Today in history: Cadillac shopping center site ‘up in the air’ | News
Sept. 17, 1921
There were 3,321 Cadillac citizens who completed the treatment of the three inoculations for typhoid fever at the municipal clinic in the city hall, which closed Saturday evening after a month’s operation. While 3,660 people took the first shot, there were 291 who failed to take their second one. Of the 3,369 who got their second treatment only 48 failed to take the third inoculation. This makes a total of 339 who started the treatments but did not finish them. Saturday, the last day, there were three seconds and 284 thirds given. Thus there were 45 who previously had taken the second shot that did not get a third and it is believed most of these were individuals who did not have time to get their third one before the public clinic closed. The third shots can be obtained from family physicians, it is said. The 291 who took a first shot but did not return are believed to have had reactions which would tend to show their natural resistance to typhoid is quite high. The number was less than 8% of the total. The total of the first, second and third shots shows that there were 10,350 inoculations performed at the clinic, which were through volunteer service of Cadillac physicians.
Sept. 17, 1971
Arrangements were being made today for three city officials to go to Southfield sometime next week to consult with officials of a firm which has proposed building a shopping center north of Cadillac. The trio, Mayor Ronald Wilson, City Manager Donald Mason and City Attorney Edward TenHouten, will meet with officials of Woodward Development Corp. relative to that firm’s progress toward completion of plans for the proposed project. Mason talked by telephone with Woodward President Roy McLaughlin today and with other officials Tuesday relative to the firm’s progress and was told acquisition of the proposed sit was “still up in the air” but McLaughlin confirmed plans to build a shopping center “in the Cadillac area.” Stanley Fawcett, owner of part of the property in Haring Township considered for purchase as a shopping center site, has leased a portion of his property to Ron Blackman of Detroit who plans to operate a scrap iron business there.

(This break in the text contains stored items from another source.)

(** * django_sharding_library.decorators: the [model_config] class decorator

    A shallow embedding of [src/django_sharding_library/decorators.py].

    The decorator reads [settings.DATABASES], inspects a Django model class
    ([_meta], [objects], [get_shard], ...) and tags the class with
    [django_sharding__*] attributes, raising a configuration exception on
    misuse.  Python objects are mutable and shared, so the embedding threads an
    explicit [world] (the settings, the class objects and the manager
    instances, by reference) through a state-and-exception monad. *)

From stdpp Require Import gmap strings list fin_maps.

Local Open Scope string_scope.

(** ** Python values *)

Definition loc := nat.

(** The classes whose identity the decorator tests with [issubclass],
    [isinstance] and [type(x) == ...].  [ShardManager]
    ([django_sharding_library.manager]) derives from Django's [Manager];
    [ShardedIDFieldMixin] ([django_sharding_library.fields]) is a mixin with no
    modelled base.  Every other class is a [UserClass] with its direct bases. *)
#[warnings="-register-all"] Inductive pytype : Type :=
| Manager
| ShardManager
| ShardedIDFieldMixin
| UserClass (name : string) (bases : list pytype).

Fixpoint pytype_eqb (a b : pytype) : bool :=
  match a, b with
  | Manager, Manager => true
  | ShardManager, ShardManager => true
  | ShardedIDFieldMixin, ShardedIDFieldMixin => true
  | UserClass n bs, UserClass n' bs' =>
      String.eqb n n' &&
      (fix all2 (l l' : list pytype) : bool :=
         match l, l' with
         | [], [] => true
         | x :: l, y :: l' => pytype_eqb x y && all2 l l'
         | _, _ => false
         end) bs bs'
  | _, _ => false
  end.

(** [issubclass(t, target)]: [t] is [target] or one of its bases is a subclass
    of [target]. *)
Fixpoint issubclass (t target : pytype) : bool :=
  pytype_eqb t target ||
  match t with
  | ShardManager => pytype_eqb Manager target
  | UserClass _ bs => existsb (fun b => issubclass b target) bs
  | _ => false
  end.

(** The Python values that reach the decorator: its three arguments, the
    values stored in [settings.DATABASES] entries and the attributes of the
    class.  [PyObj l] is a reference to an instance (a manager, typically);
    [PyCallable] stands for any function or method object;
    [PyAbstractManagerDescriptor] is the descriptor Django leaves on an
    abstract model in place of a manager: reading it through the class raises
    [AttributeError]. *)
Inductive pyval : Type :=
| PyNone
| PyBool (b : bool)
| PyInt (n : Z)
| PyStr (s : string)
| PyCallable (qualname : string)
| PyObj (l : loc)
| PyAbstractManagerDescriptor.

(** Truth value testing, as [if x:] does it. *)
Definition truthy (v : pyval) : bool :=
  match v with
  | PyNone => false
  | PyBool b => b
  | PyInt n => negb (n =? 0)%Z
  | PyStr s => negb (String.eqb s EmptyString)
  | PyCallable _ | PyObj _ | PyAbstractManagerDescriptor => true
  end.

(** The builtin [callable]. *)
Definition callable (v : pyval) : bool :=
  match v with
  | PyCallable _ => true
  | _ => false
  end.

(** ** Django model classes *)

(** A model field.  Django compares fields by their [creation_counter]. *)
Record Field : Type := {
  field_name : string;
  field_type : pytype;
  creation_counter : nat
}.

(** [field == other], where [other] is [cls._meta.pk]: a field or [None]. *)
Definition Field_eq (field : Field) (other : option Field) : bool :=
  match other with
  | Some f => Nat.eqb (creation_counter field) (creation_counter f)
  | None => false
  end.

(** [cls._meta], restricted to what the decorator reads and to what the
    framework records there when a manager is added.  An entry of
    [abstract_managers] or [concrete_managers] is a triple
    [(creation_counter, name, manager)]; the decorator reads its third
    component, [x[2]], only, and the counter and the name are the
    framework's to choose: the lists keep the manager of each entry. *)
Record Options : Type := {
  model_name : string;
  fields : list Field;
  pk : option Field;
  abstract : bool;
  abstract_managers : list pyval;
  concrete_managers : list pyval
}.

(** A class object: its own namespace [__dict__], the classes it inherits
    attributes from ([ancestors] is [cls.__mro__[1:]]) and its [_meta]. *)
Record pyclass : Type := {
  __name__ : string;
  ancestors : list loc;
  __dict__ : gmap string pyval;
  _meta : Options
}.

(** ** The world *)

Record world : Type := {
  DATABASES : gmap string (gmap string pyval);  (* settings.DATABASES *)
  classes : gmap loc pyclass;                   (* the class objects *)
  instances : gmap loc pytype                   (* instances, with their type *)
}.

Inductive exn : Type :=
| ShardedModelInitializationException (msg : string)
| NonExistentDatabaseException (model : string) (database : pyval)
| AttributeError (attr : string).

Inductive outcome (A : Type) : Type :=
| Return (a : A)
| Raise (e : exn).
Arguments Return {A} a.
Arguments Raise {A} e.

(** Computations: a result or an exception, and the world they leave. *)
Definition M (A : Type) : Type := world -> outcome A * world.

Definition bind {A B} (m : M A) (f : A -> M B) : M B := fun w =>
  match m w with
  | (Return a, w') => f a w'
  | (Raise e, w') => (Raise e, w')
  end.

#[global] Instance M_ret : MRet M := fun A a w => (Return a, w).
#[global] Instance M_bind : MBind M := fun A B f m => bind m f.

Notation "x <- m ; k" := (bind m (fun x => k))
  (at level 20, m at level 100, k at level 200, only parsing).

Definition raise {A} (e : exn) : M A := fun w => (Raise e, w).
Definition gets {A} (f : world -> A) : M A := fun w => (Return (f w), w).
Definition when (b : bool) (m : M unit) : M unit := if b then m else mret tt.

(** [try: body except AttributeError as e: handler e]. *)
Definition try_except_AttributeError {A} (body : M A) (handler : exn -> M A) : M A :=
  fun w =>
    match body w with
    | (Raise (AttributeError a), w') => handler (AttributeError a) w'
    | r => r
    end.

(** *** Attribute access on classes *)

Fixpoint mro_lookup (w : world) (mro : list loc) (name : string) : option pyval :=
  match mro with
  | [] => None
  | k :: rest =>
      match classes w !! k ≫= (fun c => __dict__ c !! name) with
      | Some v => Some v
      | None => mro_lookup w rest name
      end
  end.

(** What [cls.name] evaluates to; [None] when the read raises
    [AttributeError]. *)
Definition class_getattr (w : world) (cls : loc) (name : string) : option pyval :=
  match classes w !! cls with
  | None => None
  | Some c =>
      match mro_lookup w (cls :: ancestors c) name with
      | Some PyAbstractManagerDescriptor => None
      | r => r
      end
  end.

Blackman was granted a license to operate Monday night by the Haring Township Board, it was reported to the Evening News. In Mason’s conversation with McLaughlin, he asked for definite information on the firm’s plans prior to Oct. 7 when the Boundary Commission has scheduled a public hearing on the city’s plan to annex that part of Haring Township in which the shopping center would be located. McLaughlin assured Mason some definite decision would be made by a week from today. McLaughlin said it is still the firm’s plan to build a shopping center in the Cadillac area although he admitted to the firm’s failure to complete the land acquisitions as announced. The firm’s plan originally came to the attention of the Cadillac City Commission in the form of a request for water and sewer service to the shopping center site. City officials were firm in their opinion that serving this area outside the city with water and sewer would jeopardize the future planning for the services within the city. They took action to annex the proposed site and the Northern District Fairgrounds. Fair Board members had previously indicated they would not oppose annexation but later changed their stand to go along with strong opposition voiced by Haring Township residents and officials.
Sept. 17, 1996
More than a decade in the making, Cadillac’s groundwater cleanup facility has quietly started to clean up underground solution in the old industrial park area. Cadillac City officials began their meeting Monday night with a close-up look at the plant, that started operation earlier this month. Early in the 1980s, officials discovered industrial grease-cleaning and chrome-plating chemicals that leaked or were dumped in earlier decades. The chemicals pollute two layers of groundwater in the area. The city’s well fields lie in a third layer about 300-350 feet below the surface, separated by a 40-foot-thick clay layer that city officials say the pollution cannot penetrate. The pollution is spreading slowly northwest, causing officials to close private wells in Haring Township’s North Park development years ago. The cleanup plant began pulling that polluted water out of the ground Sept. 3 through some of the 18 wells. Not all wells are online yet, because the plant is already running at the limit of its environmental permit, said Peter Daukss of Fishbeck, Thompson, Carr and Huber that designed it. Eventually the plant will draw 1,800 to 2,000 gallons of water per minute out of the ground, then mix it with air in air stripping towers, allowing volatile organic compounds (the chemical degreasers) to disperse into the atmosphere. One well will draw out water polluted with chrome-plating chemicals and send it to a carbon absorption system before it mixes with the other water in the air stripping towers. The treated water will be released into the Clam River.